Brain-computer interface (BCI) systems read and infer brain activity directly from the brain through for instance electroencephalography (EEG), while bypassing the common neuromuscular pathways. These systems can provide assistive devices for communication and locomotion, interventions for motor restoration and rehabilitation, as well as neurofeedback training for cognitive enhancement. Motor imagery-based BCIs are a category of BCI systems that allow a user to generate control commands by imagining moving different body parts (such as the right or left hand) and the goal of the BCI is to correctly detect the imagined body part from EEG patterns.

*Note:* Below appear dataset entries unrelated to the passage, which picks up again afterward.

(** X21: the address is looked up before the transition is examined: when
    that lookup raises for a recognized event, it is the only call of the
    invocation, so no record set is written and no lifecycle action
    completed, whatever the transition. *)
Theorem lookup_failure_stops_lifecycle_event
        (w : World) (zone host group : option string)
        (event context instanceId transition hook : pyval) (e : exn) :
  recognized event = Ok true ->
  detail_field event "EC2InstanceId" = Ok instanceId ->
  detail_field event "LifecycleTransition" = Ok transition ->
  detail_field event "LifecycleHookName" = Ok hook ->
  public_ip_address w [] instanceId = Raise e ->
  calls (snd (invocation w zone host group event context))
  = [ec2_Instance_load instanceId]
  /\ fst (invocation w zone host group event context) = Ok "".
Proof.
  intros Hrec Hid Htr Hhook Hip.
  unfold_handler. rewrite Hrec, Hid, Htr, Hhook, Hip. simplify_log.
  destruct (is_Exception e); split; reflexivity.
Qed.

Lemma lookup_failure_stops_lifecycle_event_witness :
  recognized (lifecycle_event "i-0aaa" "autoscaling:TEST_NOTIFICATION")
  = Ok true
  /\ calls
       (snd (invocation
               (mkWorld
                  (fun _ _ => Raise (ClientError "RequestLimitExceeded"))
                  (fun _ _ => Ok []) (fun _ _ _ => Ok tt)
                  (fun _ _ => Ok []) (fun _ _ _ _ _ => Ok tt))
               Examples.zone Examples.host Examples.group
               (lifecycle_event "i-0aaa" "autoscaling:TEST_NOTIFICATION")
               PNone))
     = [ec2_Instance_load (PStr "i-0aaa")]
  /\ fst (invocation
            (mkWorld
               (fun _ _ => Raise (ClientError "RequestLimitExceeded"))
               (fun _ _ => Ok []) (fun _ _ _ => Ok tt)
               (fun _ _ => Ok []) (fun _ _ _ _ _ => Ok tt))
            Examples.zone Examples.host Examples.group
            (lifecycle_event "i-0aaa" "autoscaling:TEST_NOTIFICATION")
            PNone)
     = Ok "".
Proof.
  split; [reflexivity|].
  apply (@lookup_failure_stops_lifecycle_event
           (mkWorld
              (fun _ _ => Raise (ClientError "RequestLimitExceeded"))
              (fun _ _ => Ok []) (fun _ _ _ => Ok tt)
              (fun _ _ => Ok []) (fun _ _ _ _ _ => Ok tt))
           Examples.zone Examples.host Examples.group
           (lifecycle_event "i-0aaa" "autoscaling:TEST_NOTIFICATION") PNone
           (PStr "i-0aaa") (PStr "autoscaling:TEST_NOTIFICATION")
           (PStr "dns-hook") (ClientError "RequestLimitExceeded"));
    reflexivity.
Defined.

(** X22: when the detail of a recognized event lacks the instance id, the
    transition or the hook name, the subscript raises before any
    collaborator is called: the invocation makes no call at all and still
    returns the empty string. *)
Theorem missing_detail_field_calls_nothing
        (w : World) (zone host group : option string)
        (event context : pyval) (e : exn) :
  recognized event = Ok true ->
  detail_field event "EC2InstanceId" = Raise e
  \/ detail_field event "LifecycleTransition" = Raise e
  \/ detail_field event "LifecycleHookName" = Raise e ->
  calls (snd (invocation w zone host group event context)) = []
  /\ fst (invocation w zone host group event context) = Ok "".
Proof.
  intros Hrec Hmissing.
  unfold_handler. rewrite Hrec. simplify_log.
  destruct (detail_field event "EC2InstanceId") as [i|e1].
  2: { destruct (is_Exception e1); split; reflexivity. }
  destruct (detail_field event "LifecycleTransition") as [t|e2].
  2: { destruct (is_Exception e2); split; reflexivity. }
  destruct (detail_field event "LifecycleHookName") as [h|e3].
  2: { destruct (is_Exception e3); split; reflexivity. }
  destruct Hmissing as [H|[H|H]]; discriminate H.
Qed.

Lemma missing_detail_field_calls_nothing_witness :
  recognized
    (PDict [("source", PStr "aws.autoscaling");
            ("detail-type", PStr "EC2 Instance-launch Lifecycle Action");
            ("detail",
             PDict [("EC2InstanceId", PStr "i-0aaa");
                    ("LifecycleTransition",
                     PStr "autoscaling:EC2_INSTANCE_LAUNCHING")])])
  = Ok true
  /\ calls
       (snd (invocation
               (fleet_world ["192.0.2.77"] [] (Ok tt))
               Examples.zone Examples.host Examples.group
               (PDict [("source", PStr "aws.autoscaling");
                       ("detail-type",
                        PStr "EC2 Instance-launch Lifecycle Action");
                       ("detail",
                        PDict [("EC2InstanceId", PStr "i-0aaa");
                               ("LifecycleTransition",
                                PStr "autoscaling:EC2_INSTANCE_LAUNCHING")])])
               PNone))
     = []
  /\ fst (invocation
            (fleet_world ["192.0.2.77"] [] (Ok tt))
            Examples.zone Examples.host Examples.group
            (PDict [("source", PStr "aws.autoscaling");
                    ("detail-type",
                     PStr "EC2 Instance-launch Lifecycle Action");
                    ("detail",
                     PDict [("EC2InstanceId", PStr "i-0aaa");
                            ("LifecycleTransition",
                             PStr "autoscaling:EC2_INSTANCE_LAUNCHING")])])
            PNone)
     = Ok "".
Proof.
  split; [reflexivity|].
  apply (@missing_detail_field_calls_nothing
           (fleet_world ["192.0.2.77"] [] (Ok tt))
           Examples.zone Examples.host Examples.group
           (PDict [("source", PStr "aws.autoscaling");
                   ("detail-type",
                    PStr "EC2 Instance-launch Lifecycle Action");
                   ("detail",
                    PDict [("EC2InstanceId", PStr "i-0aaa");
                           ("LifecycleTransition",
                            PStr "autoscaling:EC2_INSTANCE_LAUNCHING")])])
           PNone (KeyError "LifecycleHookName")).
  - reflexivity.
  - right. right. reflexivity.
Defined.

Lemma launching_writes_new_address_alone_witness :
  recognized launching_event = Ok true
  /\ written_addresses
       (snd (invocation
               (fleet_world ["198.51.100.2"; "198.51.100.3"] [] (Ok tt))
               Examples.zone Examples.host Examples.group
               launching_event PNone))
     = [[Some "203.0.113.10"]].
Proof.
  split; [reflexivity|].
  apply (@launching_writes_new_address_alone
           (fleet_world ["198.51.100.2"; "198.51.100.3"] [] (Ok tt))
           Examples.zone Examples.host Examples.group launching_event PNone
           (PStr "i-0aaa") (PStr "dns-hook") (Some "203.0.113.10")).
  - reflexivity.
  - reflexivity.
  - reflexivity.
  - reflexivity.
  - reflexivity.
  - intros l z. eexists. reflexivity.
Defined.

Lemma terminating_never_writes_witness :
  recognized terminating_event = Ok true
  /\ written_addresses
       (snd (invocation
               (fleet_world ["203.0.113.10"; "198.51.100.3"] [] (Ok tt))
               Examples.zone Examples.host Examples.group
               terminating_event PNone))
     = []
  /\ acknowledged
       (snd (invocation
               (fleet_world ["203.0.113.10"; "198.51.100.3"] [] (Ok tt))
               Examples.zone Examples.host Examples.group
               terminating_event PNone))
     = [].
Proof.
  split; [reflexivity|].
  apply (@terminating_never_writes
           (fleet_world ["203.0.113.10"; "198.51.100.3"] [] (Ok tt))
           Examples.zone Examples.host Examples.group
           terminating_event PNone);
    reflexivity.
Defined.

(** X25: an event that is [None], a bool or a number cannot be tested for
    the member [source]: the handler prints the [TypeError], calls no
    collaborator and returns the empty string. *)
Theorem scalar_event_calls_nothing
        (w : World) (zone host group : option string)
        (context : pyval) (b : bool) (n : nat) :
  invocation w zone host group PNone context
  = (Ok "", [Printed (ExceptionLine TypeError)])
  /\ invocation w zone host group (PBool b) context
     = (Ok "", [Printed (ExceptionLine TypeError)])
  /\ invocation w zone host group (PNum n) context
     = (Ok "", [Printed (ExceptionLine TypeError)]).
Proof.
  repeat split; reflexivity.
Qed.

(** X26: the test guards the member [source] only.  A dict event whose
    source is [aws.autoscaling] and that has no [detail-type], or that has
    the expected [detail-type] and no [detail], raises [KeyError] in the
    test: the handler prints it and calls no collaborator, so the record
    set is not reconciled either. *)
Theorem missing_event_member_calls_nothing
        (w : World) (zone host group : option string)
        (entries : list (string * pyval)) (context : pyval) :
  lookup "source" entries = Some (PStr "aws.autoscaling") ->
  (lookup "detail-type" entries = None ->
   invocation w zone host group (PDict entries) context
   = (Ok "", [Printed (ExceptionLine (KeyError "detail-type"))]))
  /\ (lookup "detail-type" entries
      = Some (PStr "EC2 Instance-launch Lifecycle Action") ->
      lookup "detail" entries = None ->
      invocation w zone host group (PDict entries) context
      = (Ok "", [Printed (ExceptionLine (KeyError "detail"))])).
Proof.
  intros Hsource.
  unfold invocation, lambda_handler, finally_return, try_except_Exception,
    handler_body, recognized, and_then, py_in, subscript.
  unfold bind at 1, lift at 1. rewrite Hsource.
  change (py_eq_str (PStr "aws.autoscaling") "aws.autoscaling") with true.
  cbn [negb].
  split.
  - intros ->. reflexivity.
  - intros -> ->. reflexivity.
Qed.

Lemma missing_event_member_calls_nothing_witness :
  lookup "source"
         [("source", PStr "aws.autoscaling");
          ("detail-type", PStr "EC2 Instance-launch Lifecycle Action")]
  = Some (PStr "aws.autoscaling")
  /\ invocation (fleet_world [] ["i-0aaa"] (Ok tt))
                Examples.zone Examples.host Examples.group
                (PDict [("source", PStr "aws.autoscaling")]) PNone
     = (Ok "", [Printed (ExceptionLine (KeyError "detail-type"))])
  /\ invocation (fleet_world [] ["i-0aaa"] (Ok tt))
                Examples.zone Examples.host Examples.group
                (PDict [("source", PStr "aws.autoscaling");
                        ("detail-type",
                         PStr "EC2 Instance-launch Lifecycle Action")])
                PNone
     = (Ok "", [Printed (ExceptionLine (KeyError "detail"))]).
Proof.
  split; [reflexivity|].
  split.
  - apply (proj1 (@missing_event_member_calls_nothing
                    (fleet_world [] ["i-0aaa"] (Ok tt))
                    Examples.zone Examples.host Examples.group
                    [("source", PStr "aws.autoscaling")] PNone eq_refl)).
    reflexivity.
  - apply (proj2 (@missing_event_member_calls_nothing
                    (fleet_world [] ["i-0aaa"] (Ok tt))
                    Examples.zone Examples.host Examples.group
                    [("source", PStr "aws.autoscaling");
                     ("detail-type",
                      PStr "EC2 Instance-launch Lifecycle Action")]
                    PNone eq_refl)); reflexivity.
Defined.

End InvocationFacts.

The ability of users to generate discriminable motor imagery-based control signals is very variable and environmental effects such as other brain processes affect current BCI systems to the point that they are mostly limited to lab environments. This dissertation proposes novel machine learning and design methods to improve the performance and reliability of motor imagery EEG-based brain-computer interfaces to provide patients in need, the ability of independent interaction with the outside world. This dissertation proposes: 1) a more elaborate feedback paradigm to allow users to better learn how to generate discriminable motor imagery signal, 2) a novel hybrid motor imagery BCI utilizing the user's brain activity in response to the BCI output (feedback) with improved performance and reliability compared to existing motor imagery BCI systems, 3) an artificial neural network architecture to capture spatio-temporal aspects of the motor imagery signal to improve classification of motor imagery activity, and 4) a novel covariance-based method that uses Riemannian and Euclidean geometry to capture spatial and temporal aspects of the feedback-related brain activity in response to BCI error to further improve hybrid BCIs that utilize this type of brain activity .

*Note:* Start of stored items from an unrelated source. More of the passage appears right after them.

Section safe.
Context {S : Type} (F : Prop).
Lemma safe_bind {A B} (m : comp S A) (k : A → comp S B) s Q :
  safe F m s (λ a s', safe F (k a) s' Q) → safe F (bind m k) s Q.
Proof. unfold safe, bind. by destruct (m s) as [[a s']| |]. Qed.
Lemma safe_mono {A} (m : comp S A) s (P Q : A → S → Prop) :
  safe F m s P → (∀ a s', P a s' → Q a s') → safe F m s Q.
Proof. unfold safe. destruct (m s) as [[a s']| |]; auto. Qed.
Lemma safe_returns {A} (m : comp S A) s Q : returns m s Q → safe F m s Q.
Proof. unfold safe, returns. by destruct (m s) as [[a s']| |]. Qed.
Lemma safe_fold {A} (m : comp S A) (s : S) (Q : A → S → Prop) :
  safe F m s Q → match m s with Done (a, s') => Q a s' | Undef => False | NoFuel => F end.
Proof. done. Qed.
End safe.

(** ** Little-endian bytes

    A byte is a [Z] in [0, 256); multi-byte integers are stored
    little-endian, as on x86-64. *)

Definition is_byte (b : Z) : Prop := 0 ≤ b < 256.

Fixpoint le_bytes (n : nat) (z : Z) : list Z :=
  match n with
  | O => []
  | S n' => z mod 256 :: le_bytes n' (z / 256)
  end.

Fixpoint le_val (bs : list Z) : Z :=
  match bs with
  | [] => 0
  | b :: bs' => b + 256 * le_val bs'
  end.

Lemma length_le_bytes n : ∀ z, length (le_bytes n z) = n.
Proof. induction n; intros; simpl; auto. Qed.

Lemma le_bytes_are_bytes n : ∀ z, Forall is_byte (le_bytes n z).
Proof.
  induction n; intros; simpl; constructor; auto. unfold is_byte. apply Z.mod_pos_bound. lia.
Qed.

Lemma le_val_le_bytes n : ∀ z, fits (8 * Z.of_nat n) z → le_val (le_bytes n z) = z.
Proof.
  unfold fits. induction n as [|n IH]; intros z Hz; simpl.
  { simpl in Hz. lia. }
  replace (8 * Z.of_nat (S n)) with (8 + 8 * Z.of_nat n) in Hz by lia.
  rewrite Z.pow_add_r in Hz by lia. change (2 ^ 8) with 256 in Hz.
  rewrite IH.
  - pose proof (Z.div_mod z 256). lia.
  - split; [apply Z.div_pos; lia|]. apply Z.div_lt_upper_bound; lia.
Qed.

Lemma le_bytes_le_val bs : Forall is_byte bs → le_bytes (length bs) (le_val bs) = bs.
Proof.
  unfold is_byte. induction 1 as [|b bs Hb Hbs IH]; simpl; [done|]. f_equal.
  - rewrite (Z.mul_comm 256), Z.mod_add by lia. by apply Z.mod_small.
  - rewrite (Z.mul_comm 256), Z.div_add, (Z.div_small b) by lia. done.
Qed.

Lemma le_val_inj bs1 bs2 :
  Forall is_byte bs1 → Forall is_byte bs2 → length bs1 = length bs2 →
  le_val bs1 = le_val bs2 → bs1 = bs2.
Proof.
  intros H1 H2 Hl Hv.
  by rewrite <- (le_bytes_le_val bs1), <- (le_bytes_le_val bs2), Hl, Hv by done.
Qed.

Lemma le_val_fits bs : Forall is_byte bs → fits (8 * Z.of_nat (length bs)) (le_val bs).
Proof.
  unfold fits, is_byte. induction 1 as [|b bs Hb Hbs IH]; simpl length; simpl le_val; [done|].
  replace (8 * Z.of_nat (S (length bs))) with (8 + 8 * Z.of_nat (length bs)) by lia.
  rewrite Z.pow_add_r by lia. change (2 ^ 8) with 256. lia.
Qed.

(** ** Bit operations keep their width *)

Lemma fits_bits w z : 0 ≤ w → fits w z ↔ ∀ i, w ≤ i → Z.testbit z i = false.
Proof.
  intros Hw. split.
  - intros Hz i Hi. rewrite <- (wrap_small w z Hz). unfold wrap. by apply Z.mod_pow2_bits_high.
  - intros H. replace z with (wrap w z); [by apply wrap_fits|].
    unfold wrap. apply Z.bits_inj'. intros i Hi. destruct (decide (i < w)).
    + by apply Z.mod_pow2_bits_low.
    + rewrite Z.mod_pow2_bits_high by lia. rewrite H by lia. done.
Qed.

Section bit_fits.
Context (w a b : Z) (Hw : 0 ≤ w) (Ha : fits w a) (Hb : fits w b).
Lemma lxor_fits : fits w (Z.lxor a b).
Proof using Hw Ha Hb.
  apply fits_bits; [done|]. intros i Hi.
  rewrite Z.lxor_spec, (proj1 (fits_bits w a Hw) Ha), (proj1 (fits_bits w b Hw) Hb); done.
Qed.
Lemma lor_fits : fits w (Z.lor a b).
Proof using Hw Ha Hb.
  apply fits_bits; [done|]. intros i Hi.
  rewrite Z.lor_spec, (proj1 (fits_bits w a Hw) Ha), (proj1 (fits_bits w b Hw) Hb); done.
Qed.
Lemma land_fits c : fits w (Z.land a c).
Proof using Hw Ha.
  apply fits_bits; [done|]. intros i Hi.
  by rewrite Z.land_spec, (proj1 (fits_bits w a Hw) Ha).
Qed.
Lemma shiftr_fits n : 0 ≤ n → fits w (Z.shiftr a n).
Proof using Hw Ha.
  intros Hn. apply fits_bits; [done|]. intros i Hi.
  rewrite Z.shiftr_spec by lia. apply (proj1 (fits_bits w a Hw) Ha). lia.
Qed.
End bit_fits.
#[export] Hint Resolve lxor_fits lor_fits land_fits shiftr_fits : gth.

(** ** Scanning an array

    [find_index p l] is the loop
    [for (i = 0; i < N; ++i) if (p(l[i])) return i;]. *)

Fixpoint find_index {A} (p : A → bool) (l : list A) : option nat :=
  match l with
  | [] => None
  | x :: l' => if p x then Some O else S <$> find_index p l'
  end.

Lemma find_index_Some {A} (p : A → bool) (l : list A) i :
  find_index p l = Some i ↔
  (∃ x, l !! i = Some x ∧ p x = true) ∧ (∀ j x, (j < i)%nat → l !! j = Some x → p x = false).
Proof.
  revert i. induction l as [|y l IH]; intros i; simpl.
  { split; [done|]. intros [(x & Hx & _) _]. done. }
  destruct (p y) eqn:Hy.
  - split.
    + intros [= <-]. split; [by exists y|]. intros j x. lia.
    + intros [(x & Hx & Hp) Hlt]. destruct i as [|i]; [done|].
      rewrite (Hlt 0%nat y) in Hy by (done || lia). done.
  - destruct i as [|i]; simpl.
    + split.
      * intros E. by destruct (find_index p l).
      * intros [(x & [= ->] & Hp) _]. congruence.
    + rewrite fmap_Some. split.
      * intros (k & Hk & [= ->]). apply IH in Hk as [Hx Hlt]. split; [done|].
        intros [|j] x Hj Hx'; simpl in Hx'; [congruence|]. eapply Hlt; [|done]. lia.
      * intros [Hx Hlt]. exists i. split; [|done]. apply IH. split; [done|].
        intros j x Hj Hx'. by apply (Hlt (S j) x); [lia|].
Qed.

Lemma find_index_None {A} (p : A → bool) (l : list A) :
  find_index p l = None ↔ ∀ i x, l !! i = Some x → p x = false.
Proof.
  induction l as [|y l IH]; simpl; [split; [by intros _ [] ?|done]|].
  destruct (p y) eqn:Hy; (split; [|intros H]).
  - done.
  - by rewrite (H 0%nat y) in Hy.
  - rewrite fmap_None. intros H [|i] x Hx; simpl in Hx; [congruence|]. by eapply IH.
  - apply fmap_None, IH. intros i x Hx. by apply (H (S i)).
Qed.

By giving improved training feedback and better utilizing the available brain signals, the proposed methods improve the performance and reliability of motor imagery BCIs and provide the chance to greatly increase the number of people who are successfully able to operate one. The developed techniques could also be useful for discovering and training other mental commands that could be used in EEG-based BCIs not limited to motor imagery BCIs.